= Data for this task =
(** X17: on a list in which no two balls overlap strictly (tangent pairs
    included) a pass of the engine returns the list unchanged, and so does
    any number of passes. *)
Theorem engine_idle_without_overlap (balls : list Ball) :
  no_overlap balls ->
  collisions balls = Ok balls
  /\ forall n : nat, Nat.iter n (fun r => r ≫= collisions) (Ok balls) = Ok balls.
Proof.
  intros Hno. pose proof (collisions_idle balls Hno) as H.
  split; [done|]. induction n as [|n IH]; [done|].
  rewrite Nat.iter_succ, IH. exact H.
Qed.

Lemma engine_idle_without_overlap_witness :
  collisions [ballA'; ballB'] = Ok [ballA'; ballB']
  /\ forall n : nat,
       Nat.iter n (fun r => r ≫= collisions) (Ok [ballA'; ballB'])
       = Ok [ballA'; ballB'].
Proof.
  apply (engine_idle_without_overlap [ballA'; ballB']).
  exact tangent_no_overlap.
Defined.

(** X18: on the list the placement loop returns no two balls overlap, all
    centres are on the screen, and a pass of the engine changes nothing. *)
Theorem engine_idle_after_placement (fuel entrophy : nat) (w w' : World)
    (balls : list Ball) :
  main_placement fuel entrophy w = (Ok balls, w') ->
  no_overlap balls
  /\ collisions balls = Ok balls
  /\ Forall inside balls.
Proof.
  intros H. pose proof H as H'.
  apply place_all_spec in H as [Hp _];
    [| by intros i j a b _ Ha; rewrite lookup_nil in Ha].
  apply (place_all_inv (Ball_ID w)) in H' as (_ & Hall);
    [| by intros i j a b _ Ha; rewrite lookup_nil in Ha | lia | constructor].
  pose proof (apart_no_overlap balls Hp) as Hno.
  split_and!; [done | by apply collisions_idle |].
  eapply Forall_impl; [exact Hall|].
  intros b [(Hr & _ & _ & Hx & Hy) _]. unfold inside.
  assert (0 <= IZR (radius b)). { apply IZR_le. unfold R_MIN in Hr. lia. }
  lra.
Qed.

Lemma engine_idle_after_placement_witness :
  no_overlap demo_balls
  /\ collisions demo_balls = Ok demo_balls
  /\ Forall inside demo_balls.
Proof.
  apply (engine_idle_after_placement 2 2 demo_world
           (after_default (after_default (after_default demo_world)))
           demo_balls).
  exact demo_placement.
Defined.

Lemma demo_out_of_fuel :
  main_placement 1 2 demo_world
  = (Raise OutOfFuel, after_default (after_default demo_world)).
Proof.
  unfold main_placement. cbn [place_all].
  rewrite bind_run, place_one_accept by done. cbn [app].
  rewrite bind_run, place_one_reject
    by (cbn [existsb]; by rewrite demo_second_rejected).
  done.
Qed.

Lemma placement_fails_only_by_running_out_witness : OutOfFuel = OutOfFuel.
Proof.
  apply (placement_fails_only_by_running_out 1 2 demo_world
           (after_default (after_default demo_world)) OutOfFuel).
  exact demo_out_of_fuel.
Defined.

(** * Further properties of the geometry *)

Lemma norm_triangle (a b c d : R) :
  sqrt ((a + c) ^ 2 + (b + d) ^ 2)
  <= sqrt (a ^ 2 + b ^ 2) + sqrt (c ^ 2 + d ^ 2).
Proof.
  pose proof (sqrt_pos (a ^ 2 + b ^ 2)) as H1.
  pose proof (sqrt_pos (c ^ 2 + d ^ 2)) as H2.
  pose proof (sqrt_cauchy a b c d) as Hc. unfold Rsqr in Hc.
  replace (a * a + b * b) with (a ^ 2 + b ^ 2) in Hc by ring.
  replace (c * c + d * d) with (c ^ 2 + d ^ 2) in Hc by ring.
  pose proof (sqrt_sqrt (a ^ 2 + b ^ 2)
                ltac:(apply Rplus_le_le_0_compat; apply pow2_ge_0)) as Hs1.
  pose proof (sqrt_sqrt (c ^ 2 + d ^ 2)
                ltac:(apply Rplus_le_le_0_compat; apply pow2_ge_0)) as Hs2.
  apply Rsqr_incr_0_var; [|lra]. unfold Rsqr.
  rewrite sqrt_sqrt by (apply Rplus_le_le_0_compat; apply pow2_ge_0). nra.
Qed.

(** X19: distance is non-negative, symmetric, zero exactly on equal
    points, and satisfies the triangle inequality. *)
Theorem distance_is_a_metric (p q r : R * R) :
  0 <= distance p q
  /\ distance p q = distance q p
  /\ (distance p q = 0 <-> p = q)
  /\ distance p r <= distance p q + distance q r.
Proof.
  split_and!.
  - apply sqrt_pos.
  - apply distance_sym.
  - unfold distance. split.
    + destruct p as [p1 p2], q as [q1 q2]. cbn [fst snd]. intros H.
      apply sqrt_eq_0 in H;
        [|apply Rplus_le_le_0_compat; apply pow2_ge_0].
      replace ((p1 - q1) ^ 2 + (p2 - q2) ^ 2)
        with ((p1 - q1)² + (p2 - q2)²) in H by (unfold Rsqr; ring).
      apply Rplus_sqr_eq_0 in H. f_equal; lra.
    + intros ->. replace ((q.1 - q.1) ^ 2 + (q.2 - q.2) ^ 2) with 0 by ring.
      apply sqrt_0.
  - unfold distance.
    replace (p.1 - r.1) with ((p.1 - q.1) + (q.1 - r.1)) by ring.
    replace (p.2 - r.2) with ((p.2 - q.2) + (q.2 - r.2)) by ring.
    apply norm_triangle.
Qed.

(** X20: is_collide does not depend on the order of the two balls; a ball
    collides with itself exactly when its radius is not negative; and two
    balls on which is_collide fails are left alone by the engine in either
    order. *)
Theorem is_collide_is_symmetric :
  (forall a b : Ball, is_collide a b = is_collide b a)
  /\ (forall b : Ball, is_collide b b = bool_decide (0 <= radius b)%Z)
  /\ (forall a b : Ball,
        is_collide a b = false ->
        collide_pair a b = Ok (a, b) /\ collide_pair b a = Ok (b, a)).
Proof.
  split_and!.
  - intros a b. unfold is_collide.
    by rewrite (distance_sym (x a, y a)), (Z.add_comm (radius a)).
  - intros b. unfold is_collide.
    replace (distance (x b, y b) (x b, y b)) with 0.
    + apply bool_decide_ext. split.
      * intros H. apply le_IZR in H. lia.
      * intros H. apply IZR_le. lia.
    + unfold distance. cbn [fst snd].
      replace ((x b - x b) ^ 2 + (y b - y b) ^ 2) with 0 by ring.
      by rewrite sqrt_0.
  - intros a b H. apply not_collide_apart in H as [H1 H2].
    unfold apart in *. rewrite distance_centres in *.
    split; apply collide_pair_miss; unfold min_dist; lra.
Qed.

(** X21: for an overlapping, approaching pair the velocity components of
    the balls after the pass are v1 + impulse*m2*n and v2 - impulse*m1*n,
    and the stored speed is the norm of the stored velocity. *)
Theorem impulse_formula (b1 b2 : Ball) :
  centre_dist b1 b2 < min_dist b1 b2 -> approach b1 b2 <= 0 ->
  exists c1 c2,
    collisions [b1; b2] = Ok [c1; c2]
    /\ vx c1 = vx b1 + impulse_of b1 b2 * m b2 * (normal b1 b2).1
    /\ vy c1 = vy b1 + impulse_of b1 b2 * m b2 * (normal b1 b2).2
    /\ vx c2 = vx b2 - impulse_of b1 b2 * m b1 * (normal b1 b2).1
    /\ vy c2 = vy b2 - impulse_of b1 b2 * m b1 * (normal b1 b2).2
    /\ v c1 ^ 2 = vx c1 ^ 2 + vy c1 ^ 2
    /\ v c2 ^ 2 = vx c2 ^ 2 + vy c2 ^ 2.
Proof.
  intros Hd Ha. exists (bounced b1 b2).1, (bounced b1 b2).2.
  split.
  { rewrite collisions_pair, collide_pair_resolved, resolved_bounce by done.
    cbn. by destruct (bounced b1 b2). }
  rewrite <- !speed_sq.
  rewrite bounced_fst, bounced_snd, !redirect_vx, !redirect_vy.
  unfold velocity1, velocity2. destruct (normal b1 b2) as [nx ny].
  cbn [fst snd]. split_and!; ring.
Qed.

Lemma impulse_formula_witness :
  exists c1 c2,
    collisions [ballA; ballB] = Ok [c1; c2]
    /\ vx c1 = vx ballA + impulse_of ballA ballB * m ballB * (normal ballA ballB).1
    /\ vy c1 = vy ballA + impulse_of ballA ballB * m ballB * (normal ballA ballB).2
    /\ vx c2 = vx ballB - impulse_of ballA ballB * m ballA * (normal ballA ballB).1
    /\ vy c2 = vy ballB - impulse_of ballA ballB * m ballA * (normal ballA ballB).2
    /\ v c1 ^ 2 = vx c1 ^ 2 + vy c1 ^ 2
    /\ v c2 ^ 2 = vx c2 ^ 2 + vy c2 ^ 2.
Proof.
  apply (impulse_formula ballA ballB).
  - rewrite example_dist, example_min_dist. lra.
  - rewrite example_approach. lra.
Defined.

Lemma tick_never_adds_energy_witness :
  exists balls',
    tick [ballA; ballB] = Ok balls'
    /\ total energy balls' <= total energy [ballA; ballB]
    /\ (length balls' = length [ballA; ballB] ->
        total energy balls' = total energy [ballA; ballB]).
Proof.
  apply (tick_never_adds_energy [ballA; ballB]).
  repeat constructor; by vm_compute.
Defined.

(** * The engine with the float power *)

Lemma pynorm_run (a b : R) :
  pynorm a b = if decide (overflowing (a, b)) then Raise OverflowError
               else Ok (sqrt (a ^ 2 + b ^ 2)).
Proof.
  unfold pynorm, pysq, overflowing. cbn [fst snd].
  repeat case_decide; try done; tauto.
Qed.

Lemma collide_pair_checked_miss (b1 b2 : Ball) :
  ~ centre_dist b1 b2 < min_dist b1 b2 ->
  collide_pair_checked b1 b2 = Ok (b1, b2).
Proof.
  intros H. unfold collide_pair_checked.
  fold (centre_dist b1 b2). fold (min_dist b1 b2).
  by rewrite decide_False.
Qed.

= Work to be completed =
Copy the lines of the data above exactly as written, beginning with the line containing "no_overlap balls ->" and ending with the line containing "collisions [ballA'; ballB']", and leave out all other lines.

= Answer space =
  no_overlap balls ->
  collisions balls = Ok balls
  /\ forall n : nat, Nat.iter n (fun r => r ≫= collisions) (Ok balls) = Ok balls.
Proof.
  intros Hno. pose proof (collisions_idle balls Hno) as H.
  split; [done|]. induction n as [|n IH]; [done|].
  rewrite Nat.iter_succ, IH. exact H.
Qed.

Lemma engine_idle_without_overlap_witness :
  collisions [ballA'; ballB'] = Ok [ballA'; ballB']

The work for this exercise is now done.